Natural Hair Myths on Essence.com
Ursula Stevens gives us the Truth about hair myths on Essence.com
MANE MYTH: Trimming your hair will make it grow faster.
TRESS TRUTH: “While frequent trims are great for removing split ends, they don’t actually make your hair grow faster,” says Ursula. That being said, don’t skip your trims! If you ignore split ends for too long, they can creep up the hair shaft, and then you’ll need to snip off more than you bargained for. Regular snips every 6 to 8 weeks will keep your coif looking crisp and clean.
MANE MYTH: Natural hair is stronger than relaxed hair.
TRESS TRUTH: According to Stevens, natural hair is actually quite fragile. “It should be treated gently at all times to prevent breakage,” she says. To maintain your strands’ strength, never brush your natural hair while it’s wet; instead, use a detangling comb or your fingers. Also, skip cotton pillowcases — the rough fibers can cause fragile hair to break off. Try a silk or satin pillowcase, or wrap your hair in a silk scarf.

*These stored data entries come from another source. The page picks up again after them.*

(** The throughput loop against any device: one iteration per clock
    reading below the duration. *)
Lemma throughput_loop_iterations (entropy : nat → Byte.byte) (clock : nat → Q)
    (respond : string → list bytes → bytes) (bench : AESBenchmark) (key : bytes)
    (start_time duration_sec : Q) :
  length key = 16 →
  ∀ (k fuel : nat) (w : World) (blocks total : Z),
    (∀ j, j < k → Qltb (clock (clock_ix w + j) - start_time) duration_sec = true) →
    Qltb (clock (clock_ix w + k) - start_time) duration_sec = false →
    k < fuel →
    ∃ w' blocks' total',
      throughput_loop respond entropy clock fuel bench key start_time duration_sec
                      blocks total w
      = (w', Return (Some (blocks', total')))
      ∧ (blocks ≤ blocks' ≤ blocks + Z.of_nat k)%Z
      ∧ (total ≤ total')%Z
      ∧ clock_ix w' = clock_ix w + k + 1
      ∧ rand_ix w' = rand_ix w + 16 * k.
Proof.
  intros Hk. induction k as [|k IH]; intros fuel w blocks total Hbelow Hreached Hfuel;
    (destruct fuel as [|fuel]; [lia|]); simpl throughput_loop;
    unfold mbind at 1, M_bind at 1, time_now.
  - rewrite Nat.add_0_r in Hreached. rewrite Hreached.
    eexists _, _, _. split; [reflexivity|]. simpl. split_and!; lia.
  - pose proof (Hbelow 0 ltac:(lia)) as Hfirst.
    rewrite Nat.add_0_r in Hfirst. rewrite Hfirst.
    destruct (os_urandom_length entropy 16
                (mkWorld (conns w) (io_trace w) (rand_ix w) (S (clock_ix w))))
      as (plaintext & Ept & Hp).
    unfold mbind at 1, M_bind at 1. rewrite Ept. cbn [rand_ix conns io_trace clock_ix].
    set (w1 := mkWorld (conns w) (io_trace w) (rand_ix w + 16) (S (clock_ix w))).
    destruct (encrypt_block_returns respond w1 bench key plaintext Hk Hp)
      as (w2 & r & Eenc & Hr & Hrand & Hclock & _).
    unfold mbind at 1, M_bind at 1. rewrite Eenc.
    assert (∀ j, j < k → Qltb (clock (clock_ix w2 + j) - start_time) duration_sec = true)
      as Hbelow2.
    { intros j Hj. rewrite Hclock. simpl.
      replace (S (clock_ix w + j)) with (clock_ix w + S j) by lia. apply Hbelow. lia. }
    assert (Qltb (clock (clock_ix w2 + k) - start_time) duration_sec = false) as Hreached2.
    { rewrite Hclock. simpl.
      by replace (S (clock_ix w + k)) with (clock_ix w + S k) by lia. }
    destruct Hr as [-> | (ct & c & -> & _ & Hc)]; cbn [fst snd].
    + destruct (IH fuel w2 blocks total Hbelow2 Hreached2 ltac:(lia))
        as (w' & b' & t' & E & Hb & Ht & Hci & Hri).
      exists w', b', t'. split; [exact E|]. rewrite Hci, Hri, Hclock, Hrand. simpl.
      split_and!; lia.
    + unfold mbind at 1, M_bind at 1, lift_outcome at 1. simpl as_int.
      destruct (IH fuel w2 (blocks + 1)%Z (total + c)%Z Hbelow2 Hreached2 ltac:(lia))
        as (w' & b' & t' & E & Hb & Ht & Hci & Hri).
      exists w', b', t'. split; [exact E|]. rewrite Hci, Hri, Hclock, Hrand. simpl.
      split_and!; lia.
Qed.

(** The exchanges of the throughput loop on an open connection: one per
    clock reading below the duration, each writing the key and the next
    16 bytes of entropy, and one block counted per full-length reply. *)
Lemma throughput_loop_exchanges (entropy : nat → Byte.byte) (clock : nat → Q)
    (respond : string → list bytes → bytes) (bench : AESBenchmark) (h : nat)
    (key : bytes) (start_time duration_sec : Q) :
  ser bench = Some h → length key = 16 →
  ∀ (k fuel : nat) (w : World) (blocks total : Z),
    connected w bench = true →
    (∀ j, j < k → Qltb (clock (clock_ix w + j) - start_time) duration_sec = true) →
    Qltb (clock (clock_ix w + k) - start_time) duration_sec = false →
    k < fuel →
    ∃ (gots : list bytes) w' blocks' total',
      throughput_loop respond entropy clock fuel bench key start_time duration_sec
                      blocks total w
      = (w', Return (Some (blocks', total')))
      ∧ length gots = k
      ∧ io_trace w'
        = io_trace w
          ++ concat (imap (λ i got,
                             exchange h (key ++ map entropy (seq (rand_ix w + 16 * i) 16)
                                             ++ FRAME_MARKER) got) gots)
      ∧ blocks' = (blocks + Z.of_nat (length (List.filter
                                               (λ got, length got =? RX_FRAME_SIZE)%nat
                                               gots)))%Z.
Proof.
  intros Hser Hk.
  induction k as [|k IH]; intros fuel w blocks total Hconn Hbelow Hreached Hfuel;
    (destruct fuel as [|fuel]; [lia|]); simpl throughput_loop;
    unfold mbind at 1, M_bind at 1, time_now.
  - rewrite Nat.add_0_r in Hreached. rewrite Hreached.
    eexists [], _, _, _. split; [reflexivity|]. simpl.
    rewrite app_nil_r. split_and!; [done|done|lia].
  - pose proof (Hbelow 0 ltac:(lia)) as Hfirst.
    rewrite Nat.add_0_r in Hfirst. rewrite Hfirst.
    unfold mbind at 1, M_bind at 1, os_urandom. cbn [rand_ix conns io_trace clock_ix].
    set (plaintext := map entropy (seq (rand_ix w) 16)).
    assert (length plaintext = 16) as Hp
      by (subst plaintext; by rewrite List.length_map, length_seq).
    set (w1 := mkWorld (conns w) (io_trace w) (rand_ix w + 16) (S (clock_ix w))).
    unfold connected in Hconn. rewrite Hser in Hconn.
    destruct (conns w !! h) as [s|] eqn:Hs; [|discriminate].
    unfold mbind at 1, M_bind at 1.
    rewrite (encrypt_block_connected respond w1 bench h s key plaintext Hser Hs Hconn).
    rewrite (encode_request_ok key plaintext Hk Hp).
    set (frame := key ++ plaintext ++ FRAME_MARKER).
    set (got := take RX_FRAME_SIZE (respond (ser_port s) (frame :: written s))).
    set (w2 := round_trip_world respond h s frame w1).
    assert (connected w2 bench = true) as Hconn2.
    { unfold connected, w2, round_trip_world. cbn [conns w1]. rewrite Hser.
      rewrite list_lookup_insert_eq by (by eapply lookup_lt_Some). exact Hconn. }
    assert (∀ j, j < k → Qltb (clock (clock_ix w2 + j) - start_time) duration_sec = true)
      as Hbelow2.
    { intros j Hj. cbn.
      replace (S (clock_ix w + j)) with (clock_ix w + S j) by lia. apply Hbelow. lia. }
    assert (Qltb (clock (clock_ix w2 + k) - start_time) duration_sec = false) as Hreached2.
    { cbn. by replace (S (clock_ix w + k)) with (clock_ix w + S k) by lia. }
    assert (∀ gots' : list bytes,
              io_trace w2
              ++ concat (imap (λ i g,
                                 exchange h (key ++ map entropy
                                                      (seq (rand_ix w2 + 16 * i) 16)
                                                 ++ FRAME_MARKER) g) gots')
              = io_trace w
                ++ concat (imap (λ i g,
                                   exchange h (key ++ map entropy
                                                        (seq (rand_ix w + 16 * i) 16)
                                                   ++ FRAME_MARKER) g) (got :: gots')))
      as Htrace.
    { intros gots'. rewrite imap_cons. cbn [concat].
      rewrite Nat.mul_0_r, Nat.add_0_r. fold plaintext. fold frame.
      unfold w2, round_trip_world. cbn [io_trace rand_ix w1]. fold got.
      rewrite <- !app_assoc. f_equal. f_equal. f_equal.
      apply imap_ext. intros i g _. unfold compose.
      replace (rand_ix w + 16 * S i) with (rand_ix w + 16 + 16 * i) by lia.
      reflexivity. }
    destruct (decode_response_cases got)
      as [[Hne ->] | (Hlen & b0 & b1 & b2 & b3 & _ & ->)]; cbn [fst snd].
    + destruct (IH fuel w2 blocks total Hconn2 Hbelow2 Hreached2 ltac:(lia))
        as (gots' & w' & b' & t' & E & Hn & Htr & Hb).
      exists (got :: gots'), w', b', t'. split; [exact E|].
      split; [simpl; by rewrite Hn|]. split; [by rewrite Htr, Htrace|].
      cbn [List.filter]. change (length got =? RX_FRAME_SIZE) with (length got =? 20).
      apply Nat.eqb_neq in Hne. by rewrite Hne.
    + unfold mbind at 1, M_bind at 1, lift_outcome at 1. simpl as_int.
      destruct (IH fuel w2 (blocks + 1)%Z (total + le_uint32 b0 b1 b2 b3)%Z
                  Hconn2 Hbelow2 Hreached2 ltac:(lia))
        as (gots' & w' & b' & t' & E & Hn & Htr & Hb).
      exists (got :: gots'), w', b', t'. split; [exact E|].
      split; [simpl; by rewrite Hn|]. split; [by rewrite Htr, Htrace|].
      cbn [List.filter]. change (length got =? RX_FRAME_SIZE) with (length got =? 20).
      apply Nat.eqb_eq in Hlen. rewrite Hlen. simpl length. lia.
Qed.

(** X14. The throughput test attempts one round trip per clock reading
    that is below the duration and stops at the first reading that has
    reached it.  For a positive duration and a clock that does not step
    back over the last two readings, it returns statistics whose block
    count is between 0 and that number of readings and whose elapsed time
    is the last reading minus the first; no exception is raised whatever
    the device does.  On an open connection the trace grows by exactly
    one exchange per such reading, each writing the key of the run and
    the next 16 bytes of entropy, and the block count is the number of
    exchanges whose read brought all 20 bytes; without an open connection
    the trace does not grow and no block is counted. *)
Theorem run_throughput_test_iterations (respond : string → list bytes → bytes)
    (entropy : nat → Byte.byte) (clock : nat → Q) (bench : AESBenchmark)
    (duration_sec : Q) (w : World) (k fuel : nat) :
  let start_time := clock (clock_ix w) in
  let key := map entropy (seq (rand_ix w) 16) in
  (∀ j, j < k → Qltb (clock (S (clock_ix w) + j) - start_time) duration_sec = true) →
  Qltb (clock (S (clock_ix w) + k) - start_time) duration_sec = false →
  k < fuel →
  (0 < duration_sec)%Q →
  (clock (S (clock_ix w) + k)%nat <= clock (clock_ix w + k + 2)%nat)%Q →
  ∃ w' stats,
    run_throughput_test respond entropy clock fuel bench duration_sec w
      = (w', Return (Some stats))
    ∧ (0 ≤ ts_blocks stats ≤ Z.of_nat k)%Z
    ∧ ts_elapsed_sec stats = (clock (clock_ix w + k + 2)%nat - start_time)%Q
    ∧ clock_ix w' = clock_ix w + k + 3
    ∧ rand_ix w' = rand_ix w + 16 + 16 * k
    ∧ (connected w bench = false →
       io_trace w' = io_trace w ∧ ts_blocks stats = 0%Z)
    ∧ (∀ h, ser bench = Some h → connected w bench = true →
       ∃ gots : list bytes,
         length gots = k
         ∧ io_trace w'
           = io_trace w
             ++ concat (imap (λ i got,
                                exchange h
                                  (key ++ map entropy (seq (rand_ix w + 16 + 16 * i) 16)
                                       ++ FRAME_MARKER) got) gots)
         ∧ ts_blocks stats
           = Z.of_nat (length (List.filter (λ got, length got =? RX_FRAME_SIZE) gots))).
Proof.
  intros start_time key Hbelow Hreached Hfuel Hpos Hmono.
  assert (Qeq_bool (clock (clock_ix w + k + 2)%nat - start_time) 0 = false) as Helapsed.
  { destruct (Qeq_bool _ 0) eqn:Hz; [|done]. apply Qeq_bool_iff in Hz.
    unfold Qltb in Hreached. apply negb_false_iff, Qle_bool_iff in Hreached.
    rewrite <- Hz in Hpos.
    assert (clock (clock_ix w + k + 2)%nat - start_time
            < clock (S (clock_ix w) + k)%nat - start_time)%Q as Hlt
      by (eapply Qlt_le_trans; [exact Hpos|exact Hreached]).
    apply Qplus_lt_l in Hlt. apply Qlt_not_le in Hlt. contradiction. }
  assert (length key = 16) as Hk by (subst key; by rewrite List.length_map, length_seq).
  unfold run_throughput_test.
  unfold mbind at 1, M_bind at 1, os_urandom at 1. fold key.
  unfold mbind at 1, M_bind at 1, time_now at 1. cbn [rand_ix conns io_trace clock_ix].
  fold start_time.
  set (w1 := mkWorld (conns w) (io_trace w) (rand_ix w + 16) (S (clock_ix w))).
  destruct (throughput_loop_iterations entropy clock respond bench key start_time
              duration_sec Hk k fuel w1 0 0 Hbelow Hreached Hfuel)
    as (w2 & blocks & total & Eloop & Hb & _ & Hci & Hri).
  unfold mbind at 1, M_bind at 1. rewrite Eloop.
  unfold mbind at 1, M_bind at 1, time_now at 1.
  unfold mbind at 1, M_bind at 1, lift_outcome at 1.
  rewrite Hci. simpl clock_ix.
  replace (S (clock_ix w) + k + 1) with (clock_ix w + k + 2) by lia.
  pose proof (throughput_stats_value blocks total
                (clock (clock_ix w + k + 2) - start_time) Helapsed)
    as (stats & -> & Hsb & Hse).
  eexists _, stats. split; [reflexivity|]. cbn [fst snd clock_ix rand_ix io_trace].
  rewrite Hsb, Hse, Hri. cbn [rand_ix w1].
  split; [lia|]. split; [done|]. split; [lia|]. split; [lia|]. split.
  - intros Hconn.
    rewrite (throughput_loop_not_connected entropy clock respond bench key start_time
               duration_sec 0 0 k fuel w1 Hconn Hbelow Hreached Hfuel) in Eloop.
    injection Eloop as <- <- _. done.
  - intros h Hser Hconn.
    destruct (throughput_loop_exchanges entropy clock respond bench h key start_time
                duration_sec Hser Hk k fuel w1 0 0 Hconn Hbelow Hreached Hfuel)
      as (gots & w2' & blocks' & total' & Eloop' & Hn & Htr & Hblocks).
    rewrite Eloop in Eloop'. injection Eloop' as <- <- _.
    exists gots. split; [exact Hn|]. split; [exact Htr|]. rewrite Hblocks. lia.
Qed.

MANE MYTH: Braids make hair grow.
TRESS TRUTH: We think this myth started when Black women began sporting braids to carry them through the grow-out process. But while braids are a cute style option, they have nothing to do with the rate of hair growth. “Hair grows about a half inch a month, period,” says Stevens. “Strong, healthy hair comes from the inside out… it has nothing to do with any attachments you might wear!”
MANE MYTH: Black hair doesn’t need to be shampooed often.
TRESS TRUTH: According to Stevens, there isn’t a “correct” schedule for washing hair, but infrequent shampooing can result in dirt, oil and product buildup, which weighs down the hair shaft and makes it look dull. It’s best to wash hair once a week, at least.
MANE MYTH: Greasing your scalp keeps hair healthy.
TRESS TRUTH: Stevens says that grease actually clogs pores, which can inhibit scalp circulation and hair growth! “A healthy scalp is gained by a healthy diet,” she adds. To help maintain strong, healthy hair, eat tons of proteins (like fish and chicken), and foods high in vitamin C, which help with scalp circulation.